In early January, while the decision on the specifics of the conversion was yet to be made, the U.S. Navy acquired to ships to convert, one for itself and one for the Royal Navy, the Mormacmail and Mormacland, the latter for conversion into a Royal Navy escort carrier. The design was necessarily swift; although the Navy desired a ship with close-to full carrier specifications, Roosevelt demanded that it settle for something less elaborate, realizing that speed was of the essence. In the event, the ship leaving the yard on June 2nd, 1941, Long Island (ex-Mormacmail) had a flight deck from aft to slightly before midships, a catapult to launch planes, retained the original merchant ship bridge below the forward edge of the flight deck, and carried a 5” L/51 gun, two 3” L/50 anti-air guns and a machine gun battery of four .50-caliber guns. She retained her merchant ship characteristics as to vulnerability and speed, but since she displaced slightly less, made a higher speed in service.
Shortly after commissioning, aircraft operations had made it obvious that the original short flight deck was pointless, and it was enlargened by 77-feet at Norfolk in September, 1941. She also received better subdivision to resist damage. In early 1942, she surrendered her .50-caliber machine guns for 20mm guns. In late 1942, she sported 20 20mm guns. In February 1944, she was redesignated an aircraft transport, loosing her arresting gear and the ability to land planes. She also received an L/38 gun in due course.
Long Island served as a testbed for the various roles supposed to be in for a the new austere wartime carriers. She conducted air operations, illustrating the stable platform the escort carrier offered in comparison to its small size. She supported landing exercises in the summer of 1941, then escorted a number of convoys on the Atlantic route. After the Japanese attack on Pearl Harbor, in May 1942, she re-deployed to the West Coast, joining the Pacific Fleet’s Task Force 1 of old battleships.
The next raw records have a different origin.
(** ** Chains of equal names *)

Section Chains.
Context `{NH : NameHasher}.
Implicit Types (nm : Name) (ns : list Name) (a : Z) (hs : list (Header HeaderName)).

(** The largest index with a name: the oldest slot of a newest-first list. *)
Fixpoint oldest nm ns : option nat :=
  match ns with
  | [] => None
  | x :: ns =>
      match oldest nm ns with
      | Some i => Some (S i)
      | None => if decide (x = nm) then Some 0%nat else None
      end
  end.

Lemma oldest_Some nm ns i :
  oldest nm ns = Some i <->
  ns !! i = Some nm /\ forall j, (i < j)%nat -> ns !! j <> Some nm.
Proof.
  revert i. induction ns as [|x ns IH]; intros i; simpl.
  { split; [done|]. by rewrite lookup_nil; intros [? _]. }
  destruct (oldest nm ns) as [i'|] eqn:E.
  - destruct (proj1 (IH i') eq_refl) as [H1 H2]. split.
    + intros [= <-]. split; [done|]. intros [|j] Hj; [lia|]. apply H2. lia.
    + intros [H3 H4]. f_equal. destruct i as [|i]; [by destruct (H4 (S i') ltac:(lia))|].
      simpl in H3. f_equal. destruct (Nat.lt_trichotomy i i') as [Hlt|[->|Hlt]]; [|done|].
      * by destruct (H4 (S i') ltac:(lia)).
      * by destruct (H2 i Hlt).
  - assert (forall j, ns !! j <> Some nm) as Hn.
    { intros j Hj. assert (nm ∈ ns) as Hin by (by apply list_elem_of_lookup_2 in Hj).
      clear IH Hj. induction ns as [|y ns IH]; [by apply elem_of_nil in Hin|]. simpl in E.
      destruct (oldest nm ns); [done|]. case_decide; [done|].
      apply elem_of_cons in Hin as [->|Hin]; [done|]. by apply IH. }
    case_decide; subst.
    + split; [intros [= <-]; split; [done|]; intros [|j] Hj; [lia|apply Hn]|].
      intros [H1 _]. destruct i; [done|]. by destruct (Hn i).
    + split; [done|]. intros [H1 _]. destruct i; simpl in H1; [congruence|]. by destruct (Hn i).
Qed.

Lemma oldest_None nm ns : oldest nm ns = None <-> nm ∉ ns.
Proof.
  induction ns as [|x ns IH]; simpl; [split; [intros _; apply not_elem_of_nil|done]|].
  rewrite not_elem_of_cons. destruct (oldest nm ns); [naive_solver|].
  case_decide; naive_solver.
Qed.

Lemma oldest_app nm ns ns' :
  oldest nm (ns ++ ns') =
    match oldest nm ns' with Some i => Some (length ns + i)%nat | None => oldest nm ns end.
Proof.
  induction ns as [|x ns IH]; simpl; [by destruct (oldest nm ns')|]. rewrite IH.
  by destruct (oldest nm ns').
Qed.

(** ** The canonical table *)

Definition hash_of nm : Z := Z.land (fnv_hash nm) (MAX_SIZE - 1).
Definition names hs : list Name := Header.name <$> hs.

(** The position of the slot at index [i] of a table with front index [a]. *)
Definition pos_of a (i : nat) nm : Pos := MkPos (as_usize (a + Z.of_nat i)) (hash_of nm).

(** The oldest slot of every name. *)
Fixpoint heads a ns : list Pos :=
  match ns with
  | [] => []
  | x :: ns =>
      (if oldest x ns is None then [pos_of a 0 x] else []) ++ heads (a + 1) ns
  end.

(** The link of the slot at index [i]: the next newer slot of its name. *)
Definition link a ns (i : nat) nm : option Z :=
  (fun j : nat => as_usize (a + Z.of_nat j)) <$> oldest nm (take i ns).
Definition canon a hs : list Slot :=
  imap (fun i h => MkSlot (hash_header h) h (link a (names hs) i (Header.name h))) hs.

Lemma pos_of_shift a i nm : pos_of a (S i) nm = pos_of (a + 1) i nm.
Proof. unfold pos_of. do 2 f_equal. lia. Qed.

Lemma elem_of_heads a ns p :
  p ∈ heads a ns <-> exists nm i, oldest nm ns = Some i /\ p = pos_of a i nm.
Proof.
  revert a. induction ns as [|x ns IH]; intros a; simpl.
  { split; [by intros ?%elem_of_nil|naive_solver]. }
  rewrite elem_of_app, IH. split.
  - intros [H|(nm & i & E & ->)].
    + destruct (oldest x ns) eqn:E; [by apply elem_of_nil in H|].
      apply list_elem_of_singleton in H as ->. exists x, 0%nat. by rewrite E, decide_True.
    + exists nm, (S i). by rewrite E, pos_of_shift.
  - intros (nm & i & E & ->). destruct (oldest nm ns) as [i'|] eqn:E'; simplify_eq.
    + right. exists nm, i'. by rewrite pos_of_shift.
    + case_decide; simplify_eq. left. rewrite E'. by apply list_elem_of_singleton.
Qed.

Lemma length_heads a ns : (length (heads a ns) <= length ns)%nat.
Proof.
  revert a. induction ns as [|x ns IH]; intros a; simpl; [done|]. rewrite length_app.
  specialize (IH (a + 1)). destruct (oldest x ns); simpl; lia.
Qed.

Lemma usize_inj a i j :
  0 <= i < 2 ^ 64 -> 0 <= j < 2 ^ 64 -> as_usize (a + i) = as_usize (a + j) -> i = j.
Proof.
  unfold as_usize, wrapu. intros Hi Hj E.
  apply (f_equal (fun x => (x - a) mod 2 ^ 64)) in E. rewrite !Zminus_mod_idemp_l in E.
  replace (a + i - a) with i in E by lia. replace (a + j - a) with j in E by lia.
  by rewrite !Z.mod_small in E.
Qed.

Lemma heads_inj a ns p p' :
  len ns < 2 ^ 64 -> p ∈ heads a ns -> p' ∈ heads a ns -> index p = index p' -> p = p'.
Proof.
  intros Hl (nm & i & E & ->)%elem_of_heads (nm' & i' & E' & ->)%elem_of_heads Hi. simpl in Hi.
  apply oldest_Some in E as [E _], E' as [E' _].
  pose proof (lookup_lt_Some _ _ _ E). pose proof (lookup_lt_Some _ _ _ E'). unfold len in Hl.
  apply usize_inj in Hi; [|lia|lia]. assert (i = i') as -> by lia. congruence.
Qed.

(** Dropping the oldest slot: the next newer slot of its name, if any, takes
    its place. *)
Lemma heads_snoc a ns nm :
  exists R, heads a (ns ++ [nm]) ≡ₚ pos_of a (length ns) nm :: R /\
    heads a ns ≡ₚ match oldest nm ns with Some i => pos_of a i nm :: R | None => R end.
Proof.
  revert a. induction ns as [|x ns IH]; intros a; simpl.
  { by exists []. }
  destruct (IH (a + 1)) as (R & H1 & H2). rewrite oldest_app. simpl.
  set (hx := if oldest x ns is None then [pos_of a 0 x] else []).
  destruct (oldest nm ns) as [i|] eqn:Ei.
  - exists (hx ++ R). rewrite H1, H2, !pos_of_shift. split; [|solve_Permutation].
    subst hx. case_decide; subst; rewrite ?Ei; solve_Permutation.
  - destruct (decide (nm = x)) as [<-|Hx].
    + exists R. subst hx. rewrite decide_True, Ei by done. rewrite H1, H2, pos_of_shift. done.
    + exists (hx ++ R). rewrite (decide_False (P:=x = nm)) by done.
      rewrite H1, H2, pos_of_shift. split; solve_Permutation.
Qed.

Lemma heads_cong a a' ns : as_usize a = as_usize a' -> heads a ns = heads a' ns.
Proof.
  revert a a'. induction ns as [|x ns IH]; intros a a' E; [done|]. simpl. f_equal.
  - unfold pos_of. rewrite !Z.add_0_r. by rewrite E.
  - apply IH. unfold as_usize, wrapu in *.
    by rewrite <- Zplus_mod_idemp_l, E, Zplus_mod_idemp_l.
Qed.

Lemma canon_lookup a hs i :
  canon a hs !! i =
    (fun h => MkSlot (hash_header h) h (link a (names hs) i (Header.name h))) <$> hs !! i.
Proof. apply list_lookup_imap. Qed.

Lemma length_canon a hs : length (canon a hs) = length hs.
Proof. apply length_imap. Qed.

Lemma canon_snoc a hs g :
  canon a (hs ++ [g]) =
    canon a hs ++ [MkSlot (hash_header g) g (link a (names hs) (length hs) (Header.name g))].
Proof.
  unfold canon, names. rewrite imap_app. simpl. f_equal.
  - apply imap_ext. intros i h Hi. apply lookup_lt_Some in Hi.
    unfold link. by rewrite fmap_app, take_app_le by (rewrite length_fmap; lia).
  - rewrite Nat.add_0_r. unfold link. by rewrite fmap_app, take_app_le by (rewrite length_fmap; lia).
Qed.

Lemma link_cong a a' ns i nm : as_usize a = as_usize a' -> link a ns i nm = link a' ns i nm.
Proof.
  intros E. unfold link. destruct (oldest nm (take i ns)) as [j|]; [|done]. simpl. f_equal.
  unfold as_usize, wrapu in *. by rewrite <- Zplus_mod_idemp_l, E, Zplus_mod_idemp_l.
Qed.

Lemma canon_cong a a' hs : as_usize a = as_usize a' -> canon a hs = canon a' hs.
Proof. intros E. apply imap_ext. intros i h _. simpl. by rewrite (link_cong a a'). Qed.

End Chains.

(** ** Representation *)

Section Repr.
Context `{NH : NameHasher} {E : Type}.
Implicit Types (t : Table) (hs : list (Header HeaderName)) (h g : Header HeaderName).

(** [repr v t hs]: the allocated table [t] stores the headers [hs].  While a
    header is being added its name is in [v]: the array already accounts for
    it, the slots do not. *)
Record repr (v : list Name) t hs : Prop := {
  rp_arr : exists k, 3 <= k <= 61 /\ mask t = 2 ^ k - 1 /\ arr k (indices t);
  rp_slots : slots t = canon (- inserted t) hs;
  rp_heads : contents (indices t) ≡ₚ heads (- inserted t - len v) (v ++ names hs);
  rp_load : len v + len hs <= capacity t;
  rp_few : len v + len hs < 2 ^ 60;
}.

Lemma repr_set_size v t hs n : repr v (set_size n t) hs <-> repr v t hs.
Proof. split; intros []; by split. Qed.

Lemma repr_len v t hs : repr v t hs -> len (slots t) = len hs.
Proof. intros H. rewrite (rp_slots _ _ _ H). unfold len. by rewrite length_canon. Qed.

(** There is always a free position. *)
Lemma repr_free v t hs : repr v t hs -> exists q, cyc (indices t) q = None.
Proof.
  intros [(k & Hk & _ & Hl & _) _ Hh Hload _].
  destruct (contents_free (indices t)) as (q & _ & Hq); [|by exists q].
  rewrite Hh. eapply Nat.le_lt_trans; [apply length_heads|].
  rewrite length_app. unfold names. rewrite length_fmap.
  unfold capacity, usable_capacity in Hload. rewrite Hl in Hload.
  assert (2 ^ k = 2 ^ (k - 3) * 8) as E8.
  { change 8 with (2 ^ 3). rewrite <- Z.pow_add_r by lia. f_equal. lia. }
  assert (0 < 2 ^ (k - 3)) by (apply Z.pow_pos_nonneg; lia).
  unfold len in *. Z.to_euclidean_division_equations. lia.
Qed.

(** Replacing the position of an entry by one with the same hash. *)
Lemma arr_rename k l p pos idx :
  3 <= k <= 61 -> arr k l -> 0 <= p < 2 ^ k -> cyc l p = Some pos ->
  let l' := <[Z.to_nat p:=Some (MkPos idx (hash pos))]> l in
  arr k l' /\ dominated (2 ^ k) (cyc l') (cyc l).
Proof.
  intros Hk [Hl HR] Hp Hpos l'.
  assert (forall z pos', cyc l' z = Some pos' -> exists pos0, cyc l z = Some pos0 /\
    hash pos' = hash pos0) as Hsame.
  { intros z pos'. subst l'. rewrite cyc_insert, Hl by lia. destruct (Z.eqb_spec (z mod 2 ^ k) p).
    - intros [= <-]. exists pos. split; [|done]. subst p. by rewrite <- Hpos, <- Hl, cyc_periodic.
    - intros; eauto. }
  assert (forall z pos0, cyc l z = Some pos0 -> exists pos', cyc l' z = Some pos' /\
    hash pos' = hash pos0) as Hsame'.
  { intros z pos0 Hz. subst l'. rewrite cyc_insert, Hl by lia. destruct (Z.eqb_spec (z mod 2 ^ k) p).
    - eexists. split; [done|]. subst p. rewrite <- Hl, cyc_periodic, Hz in Hpos. by simplify_eq.
    - eauto. }
  split; [split|].
  - subst l'. by rewrite len_insert.
  - intros z pos' Hz Hd. destruct (Hsame _ _ Hz) as (pos0 & H0 & Eh).
    unfold dist in Hd |- *. rewrite Eh in *. destruct (HR z pos0 H0 Hd) as (p1 & H1 & D1).
    destruct (Hsame' _ _ H1) as (p2 & H2 & Eh2). exists p2. split; [done|]. by rewrite Eh2.
  - intros z pos' Hz. destruct (Hsame _ _ Hz) as (pos0 & H0 & Eh). exists pos0.
    split; [done|]. unfold dist. by rewrite Eh.
Qed.

Lemma wrapping_neg x : wrapping_sub 0 (as_usize x) = as_usize (- x).
Proof.
  unfold wrapping_sub, as_usize, wrapu. rewrite Zminus_mod_idemp_r. f_equal.
Qed.

(** What evictions leave alone, and that they displace no entry. *)
Record shrinks t t' : Prop := {
  sh_mask : mask t' = mask t;
  sh_inserted : inserted t' = inserted t;
  sh_max : max_size t' = max_size t;
  sh_len : len (indices t') = len (indices t);
  sh_dom : dominated (len (indices t)) (cyc (indices t')) (cyc (indices t));
}.

Lemma shrinks_refl t : shrinks t t.
Proof. split; [done..|]. intros z pos Hz. eauto with lia. Qed.

Lemma shrinks_trans t1 t2 t3 : shrinks t1 t2 -> shrinks t2 t3 -> shrinks t1 t3.
Proof.
  intros [A1 A2 A3 A4 A5] [B1 B2 B3 B4 B5]. split; [congruence..|].
  intros z pos Hz. destruct (B5 z pos Hz) as (p2 & H2 & D2). rewrite A4 in *.
  destruct (A5 z p2 H2) as (p1 & H1 & D1). exists p1. split; [done|lia].
Qed.

Section Evict.
Context (v : list Name) (t : Table) (hs : list (Header HeaderName)) (g : Header HeaderName).
Context (Hrep : repr v t (hs ++ [g])).
Context (k : Z) (Hk : 3 <= k <= 61) (Hmask : mask t = 2 ^ k - 1) (Harr : arr k (indices t)).
Let a := - inserted t.
Let e := pos_of a (length hs) (Header.name g).

(** The heads that stay: the entry of the evicted slot apart. *)
Lemma evict_heads : exists R,
  contents (indices t) ≡ₚ e :: R /\
  heads (a - len v) (v ++ names hs) ≡ₚ
    match oldest (Header.name g) (names hs) with
    | Some i => pos_of a i (Header.name g) :: R
    | None => match oldest (Header.name g) v with
              | Some i => pos_of (a - len v) i (Header.name g) :: R
              | None => R
              end
    end.
Proof.
  destruct (heads_snoc (a - len v) (v ++ names hs) (Header.name g)) as (R & H1 & H2).
  assert (forall i, pos_of (a - len v) (length v + i) (Header.name g) =
    pos_of a i (Header.name g)) as Eshift.
  { intros i. unfold pos_of. do 2 f_equal. unfold len. lia. }
  exists R. split.
  - rewrite (rp_heads _ _ _ Hrep). unfold names. rewrite fmap_app, app_assoc. fold a (names hs).
    change (Header.name <$> [g]) with [Header.name g]. rewrite H1, length_app.
    unfold names. rewrite length_fmap, Eshift. done.
  - rewrite H2, oldest_app. destruct (oldest (Header.name g) (names hs)); [|done].
    by rewrite Eshift.
Qed.

(** The table after the slot is gone, with the array [ix]. *)
Definition evicted ix : Table :=
  MkTable (mask t) ix (canon a hs) (inserted t) (size t - Header.hlen g) (max_size t).

Lemma evicted_repr ix :
  arr k ix -> dominated (2 ^ k) (cyc ix) (cyc (indices t)) ->
  contents ix ≡ₚ heads (a - len v) (v ++ names hs) ->
  repr v (evicted ix) hs /\ shrinks t (evicted ix).
Proof.
  intros [Hl HR] Hdom Hc. destruct Harr as [Hl0 _]. destruct Hrep as [_ _ _ Hload Hfew].
  rewrite len_app in Hload, Hfew. change (len [g]) with 1 in *. split.
  - split; simpl; [by exists k|done|done| |lia]. unfold capacity in *. simpl. rewrite Hl, <- Hl0. lia.
  - split; simpl; [done..|congruence|]. by rewrite Hl0.
Qed.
After the Battle of Midway, she left her company and returned to the West Coast for carrier aviator training. In August 1942, she deployed Marine Air Group 22 to Guadalcanal, then returned to the United States. She conducted training operations until early 1944, from when on she was used for transporting various airplanes to the combat zones.
Ships in class:
CVE-1 Long Island
Standard: 13,342 tons
Full: 14,937 tons
Length: 149,96m / 492ft
Beam: 21,18m / 69ft 6"
Draft (Full Load): 7,56m / 24ft 9 3/4"
Height: ???? / ????
Crew (Officers/Men): 408
Endurance: ????? at ?? knots
Speed: 16.5 knots
Belt: No belt armor
Deck: No deck armor
Barbettes: No barbette armor
Conning Tower: No conning tower armor
Main: 1 x 127mm L/55, one single on the stern
AA: 4 x 76mm L/50 in four single mounts, 4 x 12.7mm L/90 in single mounts.